Extracted information →

Lemma one_deep_spec now1 now2 alt cont pow hs c :
  repr hs c -> genuine alt -> genuine cont -> is_u32 (height cont) ->
  (forall t, last hs = Some t -> height t < U32_MAX) ->
  one_deep_post now1 now2 alt cont pow hs c
    (try_reorg now1 now2 alt cont pow c).1 (try_reorg now1 now2 alt cont pow c).2.
Proof.
  intros Hr Hga Hgc Huc Hmax.
  change (wp (try_reorg now1 now2 alt cont pow) (one_deep_post now1 now2 alt cont pow hs c) c).
  assert (forall e, one_deep_post now1 now2 alt cont pow hs c (Fail e) c) as HF0 by (by split).
  unfold try_reorg. apply wp_bind, wp_gets, wp_bind, wp_ensure; [|done]. intros Hlen%Z.leb_le.
  unfold len in Hlen. rewrite (repr_index _ _ _ Hr), index_size in Hlen by apply Hr.
  apply wp_bind, wp_gets, wp_bind, (wp_reads preimage _ hs); [eauto with chain|done|].
  intros [t|e|] c1 Ht Hle1 Hr1 Hf1; [|by split|done].
  apply (tip_inv preimage hs) in Ht; [|done]. rewrite (chain_height_repr _ _ _ _ Hr Ht).
  pose proof Ht as [pre ->]%last_Some.
  destruct (last pre) as [p|] eqn:Ep; [|apply last_None in Ep as ->; cbn in Hlen; lia].
  pose proof (repr_linked _ _ _ Hr) as [Hlp Hpt]%linked_snoc. destruct (Hpt p Ep) as [Hpar Hhp].
  pose proof (repr_u32 _ _ _ Hr) as [_ [Hut _]%Forall_cons]%Forall_app.
  pose proof (repr_genuine _ _ _ Hr) as [_ [Hgt _]%Forall_cons]%Forall_app.
  specialize (Hmax t Ht).
  apply wp_bind, wp_ensure; [intros Hah%Z.eqb_eq|by split].
  apply wp_bind, wp_ensure; [intros Hap%Z.eqb_eq|by split].
  apply wp_bind, wp_ensure; [intros Hcp%Z.eqb_eq|by split].
  apply wp_bind, wp_ensure; [intros Hch%Z.eqb_eq|by split].
  assert (height cont = height t + 1) as Hhc.
  { rewrite Hch, Hah. unfold add_u32. apply as_u32_small. int_unfold. lia. }
  apply wp_bind, (wp_pop preimage pre t); [done| |done]. intros s c2 Hr2 Hf2.
  assert (same_settings c c2) as Hfc2 by (by etrans).
  assert (pre <> []) as Hpne by (by intros ->).
  assert (extends pre t) as Hext by (intros q Hq; rewrite Ep in Hq; by injection Hq as <-).
  assert (extends pre alt) as Hexta.
  { intros q Hq. rewrite Ep in Hq. injection Hq as <-. split; [congruence|lia]. }
  apply wp_bind. unfold wp at 1. cbn [expect_some ret fst snd].
  apply wp_bind, wp_catch, (wp_reads preimage _ pre); [eauto with chain|done|].
  intros o c3 Hv Hle3 Hr3 Hf3. assert (same_settings c c3) as Hfc3 by (by etrans).
  destruct o as [u|e|]; [|apply wp_bind, (wp_restore_header pre);
    [done..|]; intros c4 Hr4 Hf4; split; [done|by etrans]|done].
  apply (validate_reorg_inv preimage _ _ pre _ p) in Hv; [|done..].
  apply wp_bind, (wp_push preimage pre); [done|done|int_unfold; lia|done| |done].
  intros s' c4 _ Hr4 Hf4 _ _. assert (same_settings c c4) as Hfc4 by (by etrans).
  apply wp_bind, wp_catch, (wp_reads preimage _ (pre ++ [alt])); [eauto with chain|done|].
  intros o c5 Hv2 Hle5 Hr5 Hf5. assert (same_settings c c5) as Hfc5 by (by etrans).
  destruct o as [u'|e|]; [| |done].
  - apply (validate_reorg_inv preimage _ _ (pre ++ [alt]) _ alt) in Hv2; [|done|by rewrite last_snoc].
    apply wp_bind, (wp_push preimage (pre ++ [alt])); [done..| | |done].
    { intros q Hq. rewrite last_snoc in Hq. injection Hq as <-. split; [congruence|lia]. }
    intros s6 c6 _ Hr6 Hf6 _ _. exists pre, p, t. rewrite <- app_assoc in Hr6.
    split_and!; [done..|by etrans|done|by apply (reorg_ok_frame _ _ _ c c2)|by apply (reorg_ok_frame _ _ _ c c4)].
  - apply wp_bind, (wp_pop preimage pre alt); [done| |done]. intros s6 c6 Hr6 Hf6.
    apply wp_bind. unfold wp at 1. cbn [expect_some ret fst snd].
    apply wp_bind, (wp_restore_header pre); [done..|]. intros c7 Hr7 Hf7. split; [done|].
    by do 2 (etrans; [done|]).
Qed.

(** [try_reorg] either replaces the tip by the alternative and its continuation,
    both of which passed their checks and link to what is below them, and returns the
    old tip's id; or fails and leaves the best chain exactly as it was, also when it is
    the continuation that does not pass. *)
Theorem try_reorg_correct now1 now2 alt cont pow hs c :
  repr hs c -> genuine alt -> genuine cont -> is_u32 (height cont) ->
  (forall t, last hs = Some t -> height t < U32_MAX) ->
  one_deep_post now1 now2 alt cont pow hs c
    (try_reorg now1 now2 alt cont pow c).1 (try_reorg now1 now2 alt cont pow c).2.
Proof. apply one_deep_spec. Qed.

End OneDeep.


(** ** Installing a proof's suffix *)

Section Install.
Context {C : Type -> Type} `{LruLaws C} `{PowScheme} {RuleStatus : Type} `{SigmaIO RuleStatus}.
Variable preimage : id32 -> option Header.
Implicit Types c : HeaderChain C.
Local Abbreviation repr := (repr preimage).
Local Abbreviation genuine := (genuine preimage).

(** The records returned for the tail, with the scores above [score]. *)
Fixpoint installed_from (score : Z) (tail : list Header) : list InstalledHeader :=
  match tail with
  | [] => []
  | h :: tail' =>
      let s := score + header_difficulty h in
      mk_installed (header_id h) (height h) (to_bytes_be s) :: installed_from s tail'
  end.

(** The tip and its score are in the caches. *)
Definition tip_cached (t : Header) (s : Z) c : Prop :=
  lru_peek (height t) (headers (lazy c)) = Some t /\ lru_peek (height t) (scores (lazy c)) = Some s.

Definition passes_pow (pow : bool) (h : Header) : Prop := pow = true -> verify_pow h = Return tt.

Lemma wp_pow (pow : bool) h hs Q c :
  repr hs c ->
  (passes_pow pow h -> Q (Return tt) c) ->
  (forall e, Q (Fail e) c) ->
  (pow = true -> verify_pow h = Panic -> Q Panic c) ->
  wp (if pow then lift PowError (verify_pow h) else ret tt) Q c.
Proof.
  intros _ HQ HF HP. unfold wp, passes_pow in *. destruct pow; [|by apply HQ].
  destruct (verify_pow h) as [[]|e|]; cbn; auto.
Qed.

Lemma repr_rollback hs c :
  repr hs c -> wp rollback_install (fun o c' => o = Return tt /\ repr [] c' /\
                                                same_settings (with_light_mode c false) c') c.
Proof.
  intros Hr. unfold rollback_install, wp, modify. cbn [fst snd]. split_and!; [done| |done].
  split; cbn; try done.
  - constructor.
  - intros k x. by rewrite peek_clear.
  - apply (repr_loader _ _ _ Hr).
Qed.

Lemma wp_rollback {A} hs e (Q : outcome ChainError A -> HeaderChain C -> Prop) c :
  repr hs c ->
  (forall c', repr [] c' -> same_settings (with_light_mode c false) c' -> Q (Fail e) c') ->
  wp (bind rollback_install (fun _ => fail e)) Q c.
Proof.
  intros Hr HQ. apply wp_bind. pose proof (repr_rollback hs c Hr) as (Ho & Hr' & Hf).
  unfold wp at 1. rewrite Ho. by apply HQ.
Qed.

Lemma frame_light c c' l : same_settings c c' -> same_settings (with_light_mode c l) (with_light_mode c' l).
Proof. unfold same_settings. cbn. naive_solver. Qed.

Lemma wp_install_tail tail pow hs t s (Q : outcome ChainError (list InstalledHeader) -> _ -> Prop) c :
  repr hs c -> last hs = Some t -> tip_cached t s c -> Forall genuine tail ->
  height t < U32_MAX -> Forall (fun h => 0 <= height h < U32_MAX) tail ->
  (forall c', repr (hs ++ tail) c' -> same_settings c c' -> Forall (passes_pow pow) tail ->
     Q (Return (installed_from s tail)) c') ->
  (forall e c', repr [] c' -> same_settings (with_light_mode c false) c' -> Q (Fail e) c') ->
  (forall h c', h ∈ tail -> pow = true -> verify_pow h = Panic -> Q Panic c') ->
  wp (install_tail tail pow) Q c.
Proof.
  revert hs t s c Q. induction tail as [|h tail IH]; intros hs t s c Q Hr El [Hh Hs] Hg Hmax Hu HQ HF HP;
    cbn [install_tail]; [apply HQ; [by rewrite app_nil_r|done..]|].
  apply Forall_cons in Hg as [Hgh Hg], Hu as [Huh Hu]. cbn beta in Huh.
  pose proof (repr_u32 _ _ _ Hr) as Hut. rewrite Forall_forall in Hut.
  specialize (Hut t (last_Some_elem_of _ _ El)).
  assert (add_u32 (height t) 1 = height t + 1) as Hadd.
  { unfold add_u32. apply as_u32_small. int_unfold. lia. }
  apply wp_bind, (wp_reads preimage _ hs); [eauto with chain|done|]. intros o c1 Ht Hle Hr1 Hf1.
  assert (o = Return t) as ->.
  { pose proof (tip_resident preimage hs c t Hr El Hh) as Htip. by rewrite Ht in Htip. }
  assert (forall e, wp (bind rollback_install (fun _ => fail e)) Q c1) as Hrb.
  { intros e. apply (wp_rollback hs); [done|]. intros c' Hr' Hf'. apply HF; [done|].
    etrans; [by apply frame_light|done]. }
  destruct (Z.eqb_spec (parent_id h) (header_id t)) as [Hp|]; [cbn [negb]|apply Hrb].
  rewrite Hadd. destruct (Z.eqb_spec (height h) (height t + 1)) as [Hhh|]; [cbn [negb]|apply Hrb].
  apply wp_bind, wp_catch, (wp_pow _ _ hs); [done| |done|].
  2: { intros Hpow Hv. apply (HP h); [left|done..]. }
  intros Hpow. apply wp_bind, (wp_push preimage hs); [done|done|int_unfold; lia| | |].
  { intros t' Ht'. rewrite El in Ht'. by injection Ht' as <-. }
  2: { unfold parent_score, resolve. rewrite El. destruct Hle as (? & -> & _). cbn. by rewrite Hs. }
  intros s1 c2 Hs1 Hr2 Hf2 Hh2 Hsc2.
  assert (s1 = s) as ->.
  { unfold parent_score, resolve in Hs1. rewrite El in Hs1. destruct Hle as (? & -> & _).
    cbn in Hs1. rewrite Hs in Hs1. by injection Hs1. }
  apply wp_bind, (wp_score_at preimage _ (hs ++ [h])); [done|]. intros r c3 Hr' Hr3 Hf3 _ _ Hh3 Hs3.
  rewrite (proj2 (in_range_repr _ (hs ++ [h]) c2 (height h) Hr2)) in Hr'
    by (exists h; split; [apply elem_of_app; right; left|done]).
  unfold resolve in Hr'. rewrite Hsc2 in Hr'. subst r.
  apply wp_bind. unfold wp at 1. cbn [expect_some ret fst snd].
  assert (same_settings c c3) as Hf by (etrans; [done|]; by etrans).
  apply wp_bind, (IH (hs ++ [h]) h (s + header_difficulty h)); clear IH;
    [done|by rewrite last_snoc| |done|lia|done| | |].
  - split; [by rewrite Hh3|by apply Hs3].
  - intros c4 Hr4 Hf4 Hall. rewrite <- app_assoc in Hr4. apply HQ; [done|by etrans|by constructor].
  - intros e c4 Hr4 Hf4. apply HF; [done|]. etrans; [by apply frame_light|done].
  - intros h' c4 Hin. apply HP. by right.
Qed.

Task prompt →
Starting with the first line of the records above, give back each line exactly until the line with "unfold try_reorg. apply" has been given as well.

The completed task →
Lemma one_deep_spec now1 now2 alt cont pow hs c :
  repr hs c -> genuine alt -> genuine cont -> is_u32 (height cont) ->
  (forall t, last hs = Some t -> height t < U32_MAX) ->
  one_deep_post now1 now2 alt cont pow hs c
    (try_reorg now1 now2 alt cont pow c).1 (try_reorg now1 now2 alt cont pow c).2.
Proof.
  intros Hr Hga Hgc Huc Hmax.
  change (wp (try_reorg now1 now2 alt cont pow) (one_deep_post now1 now2 alt cont pow hs c) c).
  assert (forall e, one_deep_post now1 now2 alt cont pow hs c (Fail e) c) as HF0 by (by split).
  unfold try_reorg. apply wp_bind, wp_gets, wp_bind, wp_ensure; [|done]. intros Hlen%Z.leb_le.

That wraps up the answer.